Multi-Armed Bandits (MAB)

Multi-Armed Bandits (MAB)#

The multi-armed bandit (MAB) [1] is the most classical version of the bandit problems, in which an agent will sequentially select an item (arm) from a few and then receive a random reward for the item selected. MAB has been extensively studied and widely applied to different areas, including healthcare, recommender system, and finance, to name a few. See [1] for a detailed review of MAB and [2] for a survey of practical applications. Among them, since the reward distributions are typically unknown in real-world applications, the central task of a MAB algorithm is to learn the distributions from feedback received and find the optimal item to maximize the cumulative rewards or, equivalently, to minimize the cumulative regret. For example, considering the motivating example Recommender Systems, suppose that there are a few of movie geners available to be recommended, MAB algorithms aims to find and recommend the optimal movie genres whenever a user visits, with the ultimate objective of optimizing the overall user satisfication.

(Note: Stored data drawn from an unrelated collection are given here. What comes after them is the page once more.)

Lemma yields_answer w0 u status h r : result_owned w0 u r -> yields w0 (answer sc svc status h r) (shows_own u).
Proof.
  intros Hr. destruct r as [c|e]; cbn [answer]; [|apply yields_ret; intros w _; apply own_error].
  eapply yields_bind; [by apply yields_respond, Hr|]. intros w1 v _ Hv. apply yields_ret. intros w2 Hl.
  apply own_one. by apply (own_code_later w1).
Qed.
Lemma yields_mret_error w0 u code msg ds h : yields w0 (mret (WriteError code msg ds h)) (shows_own u).
Proof. by apply yields_ret. Qed.
Lemma yields_mret_service w0 u e h : yields w0 (mret (writeServiceError e h)) (shows_own u).
Proof. apply yields_ret. intros w _. apply own_error. Qed.

(** One step of a handler that stops with an error of its own. *)
Lemma yields_match {A} w0 (m : res Response A) (k : A -> Act W Response) u :
  (forall w resp, m = Err resp -> own_response w u resp) -> (forall a, m = Ok a -> yields w0 (k a) (shows_own u)) ->
  yields w0 (match m with Err resp => mret resp | Ok a => k a end) (shows_own u).
Proof. intros He Hk. destruct m as [a|resp]; [by apply Hk|]. apply yields_ret. intros w _. by apply He. Qed.

Lemma ifMatch_own w u im resp : ifMatch im = Err resp -> own_response w u resp.
Proof.
  unfold ifMatch. destruct (String.eqb im ""); [done|]. cbv zeta. destruct (bytes (TrimSpace im)) as [|o rest]; [by intros [= <-]|].
  destruct (rev rest) as [|c rds]; [by intros [= <-]|]. destruct (_ && _); [|by intros [= <-]].
  destruct (_ && _); [done|]. by intros [= <-].
Qed.

Lemma yields_get w0 r u : yields w0 (get sc svc r u) (shows_own u).
Proof. eapply yields_bind; [by apply yields_Get|]. intros w1 c _ Hc. by apply yields_answer. Qed.

Lemma yields_setState w0 r u s : yields w0 (setState sc svc r u s) (shows_own u).
Proof. eapply yields_bind; [by apply yields_SetState|]. intros w1 c _ Hc. by apply yields_answer. Qed.

Lemma yields_patch w0 r u : yields w0 (patch sc svc r u) (shows_own u).
Proof.
  apply yields_match; [intros w resp; apply ifMatch_own|]. intros expected _.
  apply yields_match; [intros w resp; apply decode_own|]. intros req _.
  destruct (String.eqb _ ""); [apply yields_mret_error|]. eapply yields_bind; [by apply yields_UpdateDestination|].
  intros w1 c _ Hc. by apply yields_answer.
Qed.

Lemma yields_delete w0 r u : yields w0 (delete_code sc r u) (shows_own u).
Proof.
  apply yields_then; [by apply guards_Delete|]. intros w1 [[]|e] _; [by apply yields_ret|apply yields_mret_service].
Qed.

Lemma yields_create w0 r u : yields w0 (create sc svc r u) (shows_own u).
Proof.
  apply yields_match; [intros w resp; apply decode_own|]. intros req _.
  destruct (inputFromRequest req u) as [i|d] eqn:Ei; [|apply yields_mret_error].
  destruct (negb _).
  - eapply yields_bind; [by apply (yields_CreateBatch sc svc)|]. intros w1 [|res rs] _ Hrs; [by apply yields_ret|].
    apply Forall_cons in Hrs as [Hres _]. unfold item_owned in Hres.
    destruct (b_Status res), (b_Code res) as [c|], (b_Err res) as [e|];
      try (by apply yields_ret); try apply yields_mret_service; apply yields_answer; intros c' [= <-]; by apply Hres.
  - assert (Hu : in_UserID i = u).
    { unfold inputFromRequest in Ei. by repeat (case_match; simplify_eq). }
    eapply yields_bind; [by apply (yields_Create sc svc)|]. rewrite Hu. intros w1 [c|e] _ Hc; [|apply yields_mret_service].
    apply yields_answer. intros c' [= <-]. by apply Hc.
Qed.

Lemma yields_respond_all u cs : forall w0, Forall (owns w0 u) cs ->
  yields w0 (respond_all sc svc cs) (fun w => Forall (own_code w u)).
Proof.
  induction cs as [|c cs IH]; intros w0 Hcs; cbn [respond_all]; [by apply yields_ret|].
  apply Forall_cons in Hcs as [Hc Hcs]. eapply yields_bind; [by apply yields_respond|]. intros w1 v Hl Hv.
  eapply yields_bind; [apply IH; eapply Forall_impl; [exact Hcs|intros d; by apply owns_later]|]. intros w2 vs Hl' Hvs.
  apply yields_ret. intros w3 Hl''. constructor; [apply (own_code_later w1); [by eapply later_trans|done]|].
  eapply Forall_impl; [exact Hvs|]. intros x. by apply own_code_later.
Qed.

Lemma list_filter_spec q u :
  match list_filter q u with Ok f => f_UserID f = u | Err resp => forall w, own_response w u resp end.
Proof.
  unfold list_filter.
  repeat match goal with |- context [query_field ?q ?x ?d ?p ?m] =>
    destruct (query_field q x d p m) eqn:?; [|intros w; by eapply query_own] end.
  done.
Qed.

Lemma yields_list w0 r u : yields w0 (list_codes sc svc r u) (shows_own u).
Proof.
  unfold list_codes. pose proof (list_filter_spec (hr_Query r) u) as Hf.
  destruct (list_filter _ u) as [f|resp]; [|apply yields_ret; intros w _; apply Hf].
  eapply yields_bind; [by apply (yields_List sc)|]. intros w1 [[items next]|e] _ Hitems.
  - eapply yields_bind; [apply (yields_respond_all u)|intros w2 vs _ Hvs; apply yields_ret; intros w3 Hl].
    + rewrite <- Hf. by eapply Hitems.
    + apply own_page; [eapply Forall_impl; [exact Hvs|intros x; by apply own_code_later]|].
      destruct (String.eqb next ""); [by left|right; by eexists].
  - apply yields_ret. intros w _. destruct (_ && _); [done|apply own_error].
Qed.

(** An entry that shows nothing, or a code of [u]. *)
Definition own_item (w : W) (u : string) (b : batchItemResponse) : Prop := forall v, bi_Code b = Some v -> own_code w u v.
Lemma own_items_later w w' u bs : later w w' -> Forall (own_item w u) bs -> Forall (own_item w' u) bs.
Proof. intros Hl Hb. eapply Forall_impl; [exact Hb|]. intros b H v E. apply (own_code_later w); [done|by apply H]. Qed.

Lemma yields_batch_item w0 u i res : item_owned w0 u res -> yields w0 (batch_item sc svc i res) (fun w => own_item w u).
Proof.
  intros Hres. unfold batch_item. unfold item_owned in Hres.
  assert (Hshow : forall s, yields w0 (match b_Code res with
      | Some c => v ← respond sc svc c; mret {| bi_Index := i; bi_Status := s; bi_Code := Some v; bi_Error := None |}
      | None => mret {| bi_Index := i; bi_Status := s; bi_Code := None; bi_Error := None |} end) (fun w => own_item w u)).
  { intros s. destruct (b_Code res) as [c|]; [|by apply yields_ret]. eapply yields_bind; [by apply yields_respond, Hres|].
    intros w1 v _ Hv. apply yields_ret. intros w2 Hl x [= <-]. by apply (own_code_later w1). }
  destruct (b_Status res); [apply (Hshow "created")|apply (Hshow "existing")|by apply yields_ret].
Qed.

Lemma yields_place_results u idx rs : forall w0 out,
  items_owned w0 u rs -> Forall (own_item w0 u) out -> yields w0 (place_results sc svc idx rs out) (fun w => Forall (own_item w u)).
Proof.
  induction rs as [|r rs IH]; intros w0 out Hrs Hout; cbn [place_results].
  { apply yields_ret. intros w Hl. by apply (own_items_later w0). }
  apply Forall_cons in Hrs as [Hr Hrs]. eapply yields_bind; [by apply yields_batch_item|]. intros w1 b Hl Hb.
  apply IH; [by apply (items_later w0)|]. apply Forall_insert; [by apply (own_items_later w0)|done].
Qed.

Lemma refused_own w u items : Forall (own_item w u) (refused_items u items).
Proof.
  apply Forall_lookup. intros i b. rewrite refused_items_lookup. destruct (items !! i); [|done].
  simpl. by destruct (inputFromRequest _ u); intros [= <-].
Qed.

Lemma yields_createBatch w0 r u order : yields w0 (createBatch sc svc r u order) (shows_own u).
Proof.
  apply yields_match; [intros w resp; apply decode_own|]. intros req _. cbv zeta.
  destruct (_ =? _); [apply yields_mret_error|]. destruct (_ <? _); [apply yields_mret_error|].
  apply (yields_bind _ _ _ (fun w => Forall (own_item w u)));
    [|intros w1 out _ Hout; apply yields_ret; intros w2 Hl; apply own_batch; by apply (own_items_later w1)].
  destruct (valid_items _ _ _) as [|x l] eqn:E; [apply yields_ret; intros w _; apply refused_own|]. rewrite <- E. clear E x l.
  eapply yields_bind; [by apply (yields_CreateBatch sc svc)|]. intros w1 rs _ Hrs. apply yields_place_results; [done|apply refused_own].
Qed.

(** C8: a user sees only their own codes.  Whatever the other requests do
    between any two steps (each keeping to the discipline of the code
    service), every response of the codes API to user [u] is an error, is
    empty, or shows codes each of which the store holds for [u] when the
    response is written: a row of the shown id, owned by [u], with the shown
    short code, mode, client reference and image (and, for a direct code,
    destination).  That covers one code, a page of a list, and the entries of
    a batch. *)
Theorem api_discloses_own (r : HttpRequest) (u : string) (order : list nat) (n : nat) (w : W) :
  ok w -> let '(resp, (_, w')) := codes_ServeHTTP sc svc (Some u) r order (n, w) in ok w' /\ own_response w' u resp.
Proof.
  intros Hw.
  assert (Hy : yields w (codes_ServeHTTP sc svc (Some u) r order) (shows_own u)).
  { unfold codes_ServeHTTP. cbv zeta.
    repeat (case_match; [auto using yields_list, yields_create, yields_createBatch, yields_get, yields_patch, yields_delete, yields_setState|]).
    apply yields_mret_error. }
  specialize (Hy n w (later_refl w Hw)). destruct (codes_ServeHTTP sc svc (Some u) r order (n, w)) as [resp [n' w']].
  destruct Hy as [Hl Hr]. split; [by eapply later_ok|done].
Qed.
End api.

(** ** Codes of somebody else *)
Section hiding.
Context `{U : UnicodeTable} `{TF : TimeFormat} `{IP : IPParser} `{RD : Renderer} `{SN : Sniffer} `{TP : TimeParse}.
Context `{JC : JsonDecode createCodeRequest} `{JB : JsonDecode batchRequest} `{JU : JsonDecode updateDestinationRequest}.
Context {BL CA : Type} `{BS : BlobStore BL} `{OC : OtterCache CA}.
Notation W := (World memStore BL CA).
Context (sc : Sched W) (svc : Service).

This chapter focuses on the MAB problems by illustrating a group of classical algorithms to tackle the well-known exploration-exploitation trade-off, including

$ϵ$ -greedy,
Thompson Sampling (TS),
Upper Confidence Bounds (UCB).

Problem Setting#

Let $T$ be the total number of rounds, and $K$ be the number of arms (actions to be selected). The agent would choose one arm at each round $t = 1, \dots, T$ . Then the agent will receive the corresponding stochastic reward $R_{t}$ from the environment. Denote the reward that would be received if arm $a$ is played as $R_{t} (a)$ , which we will refer to as the potential reward of arm $a$ . Since, in most real applications, reward distribution of the random variable $R_{t} (a)$ is always unknown, the agent needs to learn the reward distributions for each arm $a$ from feedback received. Overall, the objective is to find a bandit algorithm to maximize the cumulative Reward $\sum_{t = 1}^{T} R_{t}$ .

Graphical Data Structure#

Real Data#

1. MovieLens

Movie Lens is a website that helps users find the movies they like and where they will rate the recommended movies. MovieLens 1M dataset is a dataset including the observations collected in an online movie recommendation experiment and is widely used to generate data for online bandit simulation studies. The goal of the simulation studies below is to learn the reward distribution of different movie genres and hence to recommend the optimal movie genres to the users to optimize the cumulative user satisfaction. In other words, every time a user visits the website, the agent will recommend a movie genre ( $A_{t}$ ) to the user, and then the user will give a rating ( $R_{t}$ ) to the genre recommended. We assume that users’ satisfaction is fully reflected through the ratings. Therefore, the ultimate goal of the bandit algorithms is to optimize the cumulative ratings received by finding and recommending the optimal movie genre that will receive the highest rating. In this chapter, we mainly focus on the top 5 Genres, including

Comedy: $a = 0$ ,
Drama: $a = 1$ ,
Action: $a = 2$ ,
Thriller: $a = 3$ ,
Sci-Fi: $a = 4$ .

Therefore, $K = 5$ . We preprocessed the dataset to leave users with at least 500 data points, which gives us N=175 users. Furthermore, there are two different types of the reward $R_{t}$ :

Gaussian Bandit: $R_{t}$ is a numerical variable, taking the value of ${1, 2, 3, 4, 5}$ , where 1 is the least satisfied and 5 is the most satisfied. In the following table, we summarize the empirical distribution of rates for each genre.

	1	2	3	4	5
Comedy(0)	.081	.153	.311	.309	.146
Drama(1)	.045	.114	.288	.350	.204
Action(2)	.096	.170	.312	.287	.135
Thriller(3)	.076	.160	.313	.305	.146
Sci-Fi(4)	.104	.176	.300	.278	.143

Bernoulli Bandit: $R_{t}$ is a binary variable, =1 if the rating is higher than 3. In the following table, we summarize the empirical probability of getting a reward of 1 for each genre.

Comedy(0)	Drama(1)	Action(2)	Thriller(3)	Sci-Fi(4)
.455	.553	.421	.451	.420

Reference#

[1] Slivkins, A. (2019). Introduction to multi-armed bandits. arXiv preprint arXiv:1904.07272.

[2] Bouneffouf, D. and Rish, I. (2019). A survey on practical applications of multi-armed and contextual bandits. arXiv preprint arXiv:1904.10040.